Observée chez quelques 1500 espèces animales, l’homosexualité reste mystérieuse pour de nombreux spécialistes en biologie de l’évolution. Mais d’après un article publié dans Nature, la question pourrait être mal posée depuis le début. Cet article est paru dans Sciences humaines (n° 323, mars 2020).

Les relations homosexuelles sont extrêmement répandues dans le monde vivant, elles ont notamment été observées chez quelque 1 500 espèces animales. Or ce constat est depuis longtemps une source d’interrogations pour les biologistes. En principe, dans le temps long de l’évolution naturelle, seuls les comportements maximisant les chances de se reproduire et de transmettre ses gènes sont sélectionnés. Comment, dans ce cadre darwinien, expliquer l’apparition et la conservation de pratiques stériles ?

Pansexualité primordiale

Selon un article publié dans Nature, cette question pourrait tout simplement être mal posée : on part du principe que l’hétérosexualité serait la norme, la condition par défaut des êtres vivants, et qu’une partie aurait ensuite dérivé vers l’homosexualité. On peut pourtant imaginer l’inverse ! Les premières formes de vie n’avaient pas ou peu de caractères sexuels apparents ; faute de pouvoir distinguer facilement les mâles des femelles, elles auraient eu tout intérêt à copuler avec tout ce qui se présentait pour maximiser leurs chances de reproduction. De ce point de vue, une forme de pansexualité pourrait avoir été la condition par défaut du monde vivant, dont aurait ensuite dérivé une hétérosexualité plus stricte.

Biais normatif

Cette hypothèse est difficile à vérifier empiriquement ; comme beaucoup de théories en biologie de l’évolution, elle est avant tout un modèle, une interprétation de ce qui aurait pu se passer. Elle a cependant le mérite d’expliquer de manière cohérente un phénomène sur lequel beaucoup d’évolutionnistes ont buté.
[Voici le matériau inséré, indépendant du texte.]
(* ===== verification/Retry.v ===== *)
(** * Retry scheduling (crates/craftrelay-kafka-delivery/src/retry.rs, producer.rs)

    The error classification of the Kafka producer and the bounded
    exponential backoff that schedules the next delivery attempt. *)
From S2P Require Import Prelude.
Open Scope Z_scope.

(** ** producer.rs: the errors of a send *)
Inductive SendError : Type :=
| BrokerUnavailable
| TopicNotFound
| AuthorizationFailed
| MessageTooLarge
| Timeout
| QueueFull
| Unknown (detail : string).

#[export] Instance SendError_eq_dec : EqDecision SendError.
Proof. solve_decision. Defined.

Definition is_retriable (e : SendError) : bool :=
  match e with BrokerUnavailable | Timeout | QueueFull => true | _ => false end.

Definition is_permanent (e : SendError) : bool :=
  match e with
  | TopicNotFound | AuthorizationFailed | MessageTooLarge => true
  | _ => false
  end.

(** ** retry.rs *)
Definition MAX_RETRY_ATTEMPTS : Z := 32.
Definition BASE_BACKOFF_MS : Z := 1000.
Definition MAX_BACKOFF_MS : Z := 300000.

Inductive RetryDecision : Type :=
| Retry (next_retry_at_ms : Z)
| Exhausted.

Definition compute_next_retry (attempt_count now_ms : Z) : RetryDecision :=
  if MAX_RETRY_ATTEMPTS <=? attempt_count then Exhausted
  else
    let exponent := Z.max (i32_sub attempt_count 1) 0 in
    let backoff :=
      Z.min (i64_saturating_mul BASE_BACKOFF_MS (i64_saturating_pow 2 exponent))
            MAX_BACKOFF_MS in
    Retry (i64_add now_ms backoff).

Definition should_retry (error : SendError) (attempt_count : Z) : bool :=
  is_retriable error && (attempt_count <? MAX_RETRY_ATTEMPTS).

(** ** The schedule *)

(** The mathematical backoff: doubling from one second, capped at five
    minutes. *)
Definition backoff_ms (attempt : Z) : Z :=
  Z.min (BASE_BACKOFF_MS * 2 ^ Z.max (attempt - 1) 0) MAX_BACKOFF_MS.

Lemma backoff_bounds a : BASE_BACKOFF_MS ≤ backoff_ms a ≤ MAX_BACKOFF_MS.
Proof.
  unfold backoff_ms, BASE_BACKOFF_MS, MAX_BACKOFF_MS.
  assert (1 ≤ 2 ^ Z.max (a - 1) 0) by (apply (Z.pow_le_mono_r 2 0); lia).
  lia.
Qed.

Lemma backoff_mono a b : a ≤ b → backoff_ms a ≤ backoff_ms b.
Proof.
  intros Hab. unfold backoff_ms, BASE_BACKOFF_MS.
  assert (2 ^ Z.max (a - 1) 0 ≤ 2 ^ Z.max (b - 1) 0)
    by (apply Z.pow_le_mono_r; lia).
  lia.
Qed.

Lemma i64_saturate_id z : in_i64 z → i64_saturate z = z.
Proof. unfold i64_saturate; rlia. Qed.

Lemma pow2_small e : 0 ≤ e ≤ 30 → 1 ≤ 2 ^ e ≤ 1073741824.
Proof.
  intros He. split; [apply (Z.pow_le_mono_r 2 0); lia|].
  change 1073741824 with (2 ^ 30). apply Z.pow_le_mono_r; lia.
Qed.

(** Below the limit the saturating arithmetic never saturates. *)
Lemma compute_next_retry_eq a now :
  i32_min < a < MAX_RETRY_ATTEMPTS → in_i64 now → now ≤ i64_max - MAX_BACKOFF_MS →
  compute_next_retry a now = Retry (now + backoff_ms a).
Proof.
  unfold MAX_RETRY_ATTEMPTS; intros Ha Hnow Hmax. unfold compute_next_retry.
  destruct (Z.leb_spec MAX_RETRY_ATTEMPTS a) as [H|_]; [unfold MAX_RETRY_ATTEMPTS in H; lia|].
  rewrite i32_sub_id by rlia.
  pose proof (pow2_small (Z.max (a - 1) 0) ltac:(lia)) as Hp.
  unfold i64_saturating_mul, i64_saturating_pow.
  rewrite (i64_saturate_id (2 ^ _)) by rlia.
  rewrite i64_saturate_id by (unfold BASE_BACKOFF_MS; rlia).
  fold (backoff_ms a).
  pose proof (backoff_bounds a). unfold BASE_BACKOFF_MS, MAX_BACKOFF_MS in *.
  f_equal. apply i64_add_id. rlia.
Qed.

(** C33. Retry scheduling is exact and bounded: for an attempt number below
    the limit of 32, and a clock at least five minutes away from the largest
    [i64], the next attempt is scheduled at the current time plus
    [min(1000 * 2^(attempt-1), 300000)] milliseconds -- no intermediate step
    saturates or wraps -- and so between one second and five minutes ahead. *)
Theorem next_retry_exact (a now : Z) :
  i32_min < a < MAX_RETRY_ATTEMPTS → in_i64 now → now ≤ i64_max - MAX_BACKOFF_MS →
  ∃ t, compute_next_retry a now = Retry t ∧
       t = now + Z.min (1000 * 2 ^ Z.max (a - 1) 0) 300000 ∧
       now + 1000 ≤ t ≤ now + 300000.
Proof.
  intros Ha Hn Hm. eexists. split; [by apply compute_next_retry_eq|].
  split; [done|]. pose proof (backoff_bounds a) as H.
  unfold BASE_BACKOFF_MS, MAX_BACKOFF_MS in H. lia.
Qed.

Lemma next_retry_exact_witness :
  ∃ t, compute_next_retry 6 1000000 = Retry t ∧
       t = 1000000 + Z.min (1000 * 2 ^ Z.max (6 - 1) 0) 300000 ∧
       1000000 + 1000 ≤ t ≤ 1000000 + 300000.
Proof. apply (next_retry_exact 6 1000000); unfold MAX_RETRY_ATTEMPTS, MAX_BACKOFF_MS; rlia. Defined.

(** Retries are bounded and the retry decision and the schedule agree: an
    error is retried exactly when it is one of the three transient kinds and
    fewer than 32 attempts were made, and whenever it is retried the schedule
    yields a time (so the exhausted branch behind a granted retry is dead). *)
Theorem should_retry_schedules (e : SendError) (a now : Z) :
  (should_retry e a = true ↔
     (e = BrokerUnavailable ∨ e = Timeout ∨ e = QueueFull) ∧ a < MAX_RETRY_ATTEMPTS) ∧
  (should_retry e a = true → compute_next_retry a now ≠ Exhausted) ∧
  (is_retriable e = true → is_permanent e = false).
Proof.
  unfold should_retry. repeat split.
  - destruct e; simpl in *; naive_solver.
  - apply andb_prop in H as [_ H]. by apply Z.ltb_lt.
  - intros [[->|[->| ->]] H]; by apply Z.ltb_lt.
  - intros [_ Ha%Z.ltb_lt]%andb_prop. unfold compute_next_retry.
    destruct (Z.leb_spec MAX_RETRY_ATTEMPTS a); [lia|done].
  - by destruct e.
Qed.
(* ===== verification/JournalAccept.v ===== *)
(** * Local acceptance (crates/craftrelay-journal/src/lib.rs: [LocalJournal::accept])

    The journal accepts an event in one transaction: it deduplicates by event
    id and request fingerprint, checks the producer's operation sequence,
    allocates the journal and the stream sequence and writes the event's rows.
    The file holds the operation, the abstract specification of the journal as
    an append-only log, and the theorems that relate the two. *)
From S2P Require Import Prelude Checksum JournalDb JournalCore.
Open Scope Z_scope.
#[local] Coercion Z.of_nat : nat >-> Z.

Inductive DedupCheck : Type := DedupNew | DedupDuplicate | DedupConflict.

(** [LocalJournal]: the connection's database, the configuration and the
    shutdown flag. *)
Record LocalJournal : Type := mkJournal {
  j_conn : Db;
  j_config : JournalConfig;
  j_shutdown : bool;
  j_poisoned : bool
}.

Definition set_conn (j : LocalJournal) (db : Db) : LocalJournal :=
  mkJournal db (j_config j) (j_shutdown j) (j_poisoned j).

Definition shutdown (j : LocalJournal) : LocalJournal :=
  mkJournal (j_conn j) (j_config j) true (j_poisoned j).

(** After a call under the lock of the connection: a panic poisons it. *)
Definition unlocked {A} (j : LocalJournal) (r : option A) (db : Db) : LocalJournal :=
  mkJournal db (j_config j) (j_shutdown j) (match r with None => true | Some _ => false end).

Definition is_shutdown (j : LocalJournal) : bool := j_shutdown j.

Definition producer_key (req : AcceptRequest) : string :=
  join_nul [rq_installation_id req; rq_producer_id req; rq_producer_instance_id req].

Definition scoped_stream_key (req : AcceptRequest) : string :=
  join_nul [rq_installation_id req; rq_namespace req; rq_logical_stream_type req;
            rq_stream_key req].

Section Accept.
Context `{Sha256} `{Engine}.

Definition check_dedup (event_id : string) (fingerprint : Checksum)
  : Sql (result DedupCheck string) :=
  try stored ← query_row (λ db, dedup_fingerprint db !! event_id)
    catch e => mret (Err ("dedup query error: " +:+ e)) in
  mret (Ok (match stored with
            | None => DedupNew
            | Some fp => if decide (fp = fingerprint) then DedupDuplicate else DedupConflict
            end)).

Definition sequence_conflict_detail (seq highest : Z) (last_eid : string) : string :=
  "producer sequence " +:+ to_string seq +:+ " conflicts with existing highest " +:+
  to_string highest +:+ " (last event_id=" +:+ last_eid +:+ ")".

Definition check_producer_sequence (key : string) (seq : Z) (event_id : string)
  : Sql (result (option string) string) :=
  try row ← query_row (λ db, producer_sequence db !! key)
    catch e => mret (Err ("producer sequence query error: " +:+ e)) in
  mret (Ok (match row with
            | None => None
            | Some r =>
                if (seq <=? pr_highest_seq r)
                   && negb (bool_decide (pr_last_event_id r = event_id))
                then Some (sequence_conflict_detail seq (pr_highest_seq r)
                             (pr_last_event_id r))
                else None
            end)).

(** [None] is the panic of [expect], at a failed query or a value that is no
    [i64]. *)
Definition allocate_journal_sequence : Sql (option Z) :=
  try s ← query_row (λ db, next_journal_sequence (stored_envelope db))
    catch _ => mret None in
  mret s.

Definition allocate_stream_sequence (key : string) : Sql (result Z string) :=
  try existing ← query_row (λ db, stream_head db !! key)
    catch e => mret (Err ("stream head query error: " +:+ e)) in
  let next := i64_add (default 0 existing) 1 in
  try _ ← execute (upsert_stream_head key next)
    catch e => mret (Err ("stream head upsert error: " +:+ e)) in
  mret (Ok next).

Definition record_attempt (event_id outcome : string) (detail : option string)
    (now_ms : Z) : Sql unit :=
  _ ← execute (insert_write_attempt event_id outcome detail now_ms);
  _ ← execute (prune_write_attempt event_id MAX_ATTEMPTS);
  mret tt.

(** The delivery status reported for a duplicate. *)
Definition duplicate_delivery_status (status : string) : DeliveryStatus :=
  if bool_decide (status = "LOCAL_ACCEPTED") then LocalAccepted
  else if bool_decide (status = "DELIVERY_PENDING") then DeliveryPending
  else DeliveryBlocked.

(** The branch of an event id that was accepted before with the same
    fingerprint. *)
Definition accept_duplicate (req : AcceptRequest) (now_ms : Z) : Sql AcceptResult :=
  st ← get_status_impl (rq_event_id req);
  match st with
  | StatusFound status =>
      try _ ← verify_payload_digest (rq_event_id req)
        catch detail => mret (AcceptCorrupted (rq_event_id req) detail) in
      _ ← record_attempt (rq_event_id req) "EXISTING_DUPLICATE" None now_ms;
      _ ← commit;
      mret (ExistingDuplicate (mkAccepted (ps_event_id status)
        (ps_journal_sequence status) (ps_stream_sequence status)
        (ps_lifecycle_revision status) (ps_envelope_checksum status)
        (duplicate_delivery_status (ps_delivery_status status))))
  | StatusCorrupted event_id detail => mret (AcceptCorrupted event_id detail)
  | StatusNotFound => mret (AcceptError "dedup entry without envelope")
  end.

(** The rows of a new event. *)
Definition new_envelope (req : AcceptRequest) (journal_sequence stream_sequence now_ms : Z)
  : EnvelopeRow :=
  let payload_digest := compute_sha256 (rq_payload req) in
  let payload_ref_id := rq_installation_id req +:+ "/" +:+ rq_event_id req in
  mkEnvelope journal_sequence (rq_installation_id req) (rq_producer_id req)
    (rq_producer_instance_id req) (rq_producer_operation_sequence req)
    (rq_namespace req) (rq_logical_stream_type req) (rq_stream_key req)
    (rq_event_type req) (rq_schema_version req) stream_sequence payload_digest
    (rq_request_fingerprint req)
    (compute_envelope_checksum journal_sequence (rq_event_id req)
       (rq_installation_id req) (rq_producer_id req) (rq_producer_instance_id req)
       (rq_producer_operation_sequence req) (rq_namespace req)
       (rq_logical_stream_type req) (rq_stream_key req) (rq_event_type req)
       (rq_schema_version req) stream_sequence payload_digest
       (rq_request_fingerprint req) payload_ref_id (length (rq_payload req))
       (rq_routing_version req))
    payload_ref_id (length (rq_payload req)) (rq_routing_version req) now_ms.

Definition new_lifecycle (req : AcceptRequest) (now_ms : Z) : LifecycleRow :=
  mkLifecycle 1
    (compute_lifecycle_checksum (rq_event_id req) 1 "LOCAL_ACCEPTED" "PRESENT")
    "LOCAL_ACCEPTED" "PRESENT" now_ms.

(** From the allocation of the sequences to the commit. *)
Definition accept_insert (req : AcceptRequest) (now_ms : Z) : Sql (option AcceptResult) :=
  js ← allocate_journal_sequence;
  match js with
  | None => mret None
  | Some journal_sequence =>
      try stream_sequence ← allocate_stream_sequence (scoped_stream_key req)
        catch detail => mret (Some (AcceptError detail)) in
      let env := new_envelope req journal_sequence stream_sequence now_ms in
      try _ ← execute (insert_envelope (rq_event_id req) env)
        catch e => mret (Some (AcceptError e)) in
      try _ ← execute (insert_payload (rq_event_id req)
                 (mkPayload (rq_payload req) (compute_sha256 (rq_payload req))))
        catch e => mret (Some (AcceptError e)) in
      try _ ← execute (insert_lifecycle (rq_event_id req) (new_lifecycle req now_ms))
        catch e => mret (Some (AcceptError e)) in
      try _ ← execute (insert_dedup (rq_event_id req) (rq_request_fingerprint req))
        catch e => mret (Some (AcceptError e)) in
      try _ ← execute (upsert_producer (producer_key req)
                 (mkProducer (rq_producer_operation_sequence req) (rq_event_id req)))
        catch e => mret (Some (AcceptError e)) in
      _ ← record_attempt (rq_event_id req) "NEWLY_ACCEPTED" None now_ms;
      try _ ← commit catch e => mret (Some (AcceptError e)) in
      mret (Some (Accepted (mkAccepted (rq_event_id req) journal_sequence
        stream_sequence 1 (e_envelope_checksum env) LocalAccepted)))
  end.

(** The branch of a new event id, from the producer check on. *)
Definition accept_new (req : AcceptRequest) (now_ms : Z) : Sql (option AcceptResult) :=
  try conflict ← check_producer_sequence (producer_key req)
                   (rq_producer_operation_sequence req) (rq_event_id req)
    catch detail => mret (Some (AcceptCorrupted (rq_event_id req) detail)) in
  match conflict with
  | Some conflict =>
      _ ← record_attempt (rq_event_id req) "SEQUENCE_CONFLICT" (Some conflict) now_ms;
      _ ← commit;
      mret (Some (SequenceConflict conflict))
  | None => accept_insert req now_ms
  end.

(** The transaction of [accept]. *)
Definition accept_tx (req : AcceptRequest) (now_ms : Z) : Sql (option AcceptResult) :=
  try _ ← begin_tx catch e => mret (Some (AcceptError e)) in
  try dedup ← check_dedup (rq_event_id req) (rq_request_fingerprint req)
    catch detail => mret (Some (AcceptCorrupted (rq_event_id req) detail)) in
  match dedup with
  | DedupNew => accept_new req now_ms
  | DedupDuplicate => r ← accept_duplicate req now_ms; mret (Some r)
  | DedupConflict =>
      _ ← record_attempt (rq_event_id req) "FINGERPRINT_CONFLICT" None now_ms;
      _ ← commit;
      mret (Some (FingerprintConflict (rq_event_id req)))
  end.

(** [LocalJournal::accept]: [disk_safe] is the answer of the disk guard and
    [now_ms] the clock.  [None] is a panic: that of [expect] in
    [allocate_journal_sequence], after which the lock is poisoned, or that of
    [lock().unwrap()] on a poisoned lock. *)
Definition accept (j : LocalJournal) (disk_safe : bool) (now_ms : Z) (req : AcceptRequest)
  : option AcceptResult * LocalJournal :=
  if is_shutdown j then (Some ShuttingDown, j)
  else if negb disk_safe then (Some DiskUnsafe, j)
  else if max_payload_bytes (j_config j) <? length (rq_payload req) then
    (Some (AcceptError "payload exceeds max size"), j)
  else if str_is_empty (rq_event_id req) || str_is_empty (rq_installation_id req) then
    (Some (AcceptError "missing required field"), j)
  else if j_poisoned j then (None, j)
  else
    let '(r, db) := run_tx (accept_tx req now_ms) (j_conn j) in
    (r, unlocked j r db).
End Accept.
(* ===== verification/JournalLog.v ===== *)
(** * The journal as an append-only log

    The abstract specification of the journal: a list of accepted requests.
    [represents db log] says that the tables of [db] are those of [log] -- the
    envelope of the i-th request carries journal sequence i and its position in
    its stream, payload, fingerprint and producer rows are the request's, and
    every stored checksum verifies.  The lifecycle and delivery rows are free to
    move.  The theorems relate [accept] to this specification for every engine,
    and so for every failure of a statement. *)
From S2P Require Import Prelude Checksum JournalDb JournalCore JournalAccept SqlLogic.
Open Scope Z_scope.
#[local] Coercion Z.of_nat : nat >-> Z.

(** ** Databases up to the attempt protocol *)

(** [record_attempt] ignores its errors, so its table is not part of what the
    journal promises. *)
Record db_same (db db' : Db) : Prop := {
  ds_envelope : stored_envelope db = stored_envelope db';
  ds_payload : payload_blob db = payload_blob db';
  ds_lifecycle : lifecycle_state db = lifecycle_state db';
  ds_dedup : dedup_fingerprint db = dedup_fingerprint db';
  ds_producer : producer_sequence db = producer_sequence db';
  ds_head : stream_head db = stream_head db';
  ds_delivery : delivery_state db = delivery_state db';
  ds_attempts : delivery_attempt db = delivery_attempt db'
}.

#[export] Instance db_equiv : Equiv Db := db_same.

#[export] Instance db_equiv_equivalence : Equivalence (≡@{Db}).
Proof.
  split; [done|intros ?? []; constructor; congruence|].
  intros ??? [] []; constructor; congruence.
Qed.

(** ** The log *)
Definition event_ids (log : list AcceptRequest) : list string := rq_event_id <$> log.

Definition in_stream (k : string) (log : list AcceptRequest) : list AcceptRequest :=
  filter (λ r, scoped_stream_key r = k) log.

Definition stream_count (k : string) (log : list AcceptRequest) : Z :=
  length (in_stream k log).

(** The position of the [i]-th request in its stream, from 1. *)
Definition stream_pos (log : list AcceptRequest) (i : nat) (r : AcceptRequest) : Z :=
  stream_count (scoped_stream_key r) (take (S i) log).

Definition last_of_producer (k : string) (log : list AcceptRequest) : option AcceptRequest :=
  last (filter (λ r, producer_key r = k) log).

Definition producer_row (r : AcceptRequest) : ProducerRow :=
  mkProducer (rq_producer_operation_sequence r) (rq_event_id r).

(** The fingerprint has the length of its Rust type. *)
Definition req_typed (r : AcceptRequest) : Prop := is_checksum (rq_request_fingerprint r).

Lemma stream_count_snoc k log r :
  stream_count k (log ++ [r]) =
  stream_count k log + (if decide (scoped_stream_key r = k) then 1 else 0).
Proof.
  unfold stream_count, in_stream. rewrite filter_app, length_app. simpl.
  rewrite filter_cons, filter_nil. case_decide; simpl; lia.
Qed.

Lemma stream_count_le k log : 0 ≤ stream_count k log ≤ length log.
Proof. unfold stream_count, in_stream. pose proof (length_filter (λ r, scoped_stream_key r = k) log). lia. Qed.

Lemma stream_pos_app log r0 i r :
  (i < length log)%nat → stream_pos (log ++ [r0]) i r = stream_pos log i r.
Proof. intros Hi. unfold stream_pos. by rewrite take_app_le by lia. Qed.

Lemma stream_pos_last log r :
  stream_pos (log ++ [r]) (length log) r = stream_count (scoped_stream_key r) log + 1.
Proof.
  unfold stream_pos. rewrite take_ge by (rewrite length_app; simpl; lia).
  rewrite stream_count_snoc, decide_True by done. lia.
Qed.

Lemma last_of_producer_snoc k log r :
  last_of_producer k (log ++ [r]) =
  if decide (producer_key r = k) then Some r else last_of_producer k log.
Proof.
  unfold last_of_producer. rewrite filter_app, filter_cons, filter_nil.
  case_decide; [apply last_snoc|by rewrite app_nil_r].
Qed.

Section Log.
Context `{Sha256} `{!Sha256Ok}.

(** ** Representation *)
Record represents (db : Db) (log : list AcceptRequest) : Prop := {
  rep_nodup : NoDup (event_ids log);
  rep_typed : Forall req_typed log;
  rep_env : ∀ (i : nat) r, log !! i = Some r →
    ∃ now, stored_envelope db !! rq_event_id r =
           Some (new_envelope r (i + 1) (stream_pos log i r) now);
  rep_env_dom : dom (stored_envelope db) = list_to_set (event_ids log);
  rep_payload : ∀ r, r ∈ log →
    payload_blob db !! rq_event_id r = Some (mkPayload (rq_payload r) (sha256 (rq_payload r)));
  rep_payload_dom : dom (payload_blob db) = list_to_set (event_ids log);
  rep_life : ∀ eid l, lifecycle_state db !! eid = Some l → lifecycle_ok eid l;
  rep_life_dom : dom (lifecycle_state db) = list_to_set (event_ids log);
  rep_dedup : ∀ r, r ∈ log →
    dedup_fingerprint db !! rq_event_id r = Some (rq_request_fingerprint r);
  rep_dedup_dom : dom (dedup_fingerprint db) = list_to_set (event_ids log);
  rep_head : ∀ k, default 0 (stream_head db !! k) = stream_count k log;
  rep_producer : ∀ k, producer_sequence db !! k = producer_row <$> last_of_producer k log;
  rep_delivery_dom : dom (delivery_state db) ⊆ list_to_set (event_ids log)
}.

#[export] Instance represents_proper : Proper ((≡) ==> (=) ==> iff) represents.
Proof.
  assert (Himp : ∀ a b log, a ≡ b → represents a log → represents b log).
  { intros [] [] log []; simpl in *; subst. intros []. by constructor. }
  intros a b Hab ? log ->. split; apply Himp; done.
Qed.

Lemma represents_empty : represents empty_db [].
Proof.
  constructor; simpl; intros; try done; try set_solver; try constructor.
Qed.

(** ** Consequences *)
Lemma rep_env_none db log eid :
  represents db log → eid ∉ event_ids log → stored_envelope db !! eid = None.
Proof.
  intros Hr He. apply not_elem_of_dom. rewrite (rep_env_dom _ _ Hr). set_solver.
Qed.

Lemma new_envelope_ok r js ss now :
  req_typed r → envelope_ok (rq_event_id r) (new_envelope r js ss now).
Proof. intros Ht. constructor; simpl; auto; apply sha256_length. Qed.

Lemma rep_lookup db log (i : nat) r :
  represents db log → log !! i = Some r →
  ∃ now l, stored_envelope db !! rq_event_id r =
             Some (new_envelope r (i + 1) (stream_pos log i r) now) ∧
           lifecycle_state db !! rq_event_id r = Some l ∧
           lifecycle_ok (rq_event_id r) l ∧ req_typed r.
Proof.
  intros Hr Hi. destruct (rep_env _ _ Hr i r Hi) as [now He].
  assert (Hd : rq_event_id r ∈ dom (lifecycle_state db)).
  { rewrite (rep_life_dom _ _ Hr). apply elem_of_list_to_set, list_elem_of_fmap.
    exists r. split; [done|by eapply list_elem_of_lookup_2]. }
  apply elem_of_dom in Hd as [l Hl]. exists now, l.
  split; [done|]. split; [done|]. split.
  - apply (rep_life _ _ Hr _ _ Hl).
  - by apply (Forall_lookup_1 _ _ _ _ (rep_typed _ _ Hr) Hi).
Qed.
En outre, elle attire l’attention sur un biais resté largement inconscient dans la recherche : de nombreux biologistes sont implicitement partis du principe que l’hétérosexualité était une norme naturelle et ont occulté, sur la base de ce préjugé, une analyse pourtant fructueuse de l’homosexualité.

Julia Monk et al., « An alternative hypothesis for the evolution of same-sex sexual behaviour in animals », Nature, Ecology & Evolution, novembre 2019.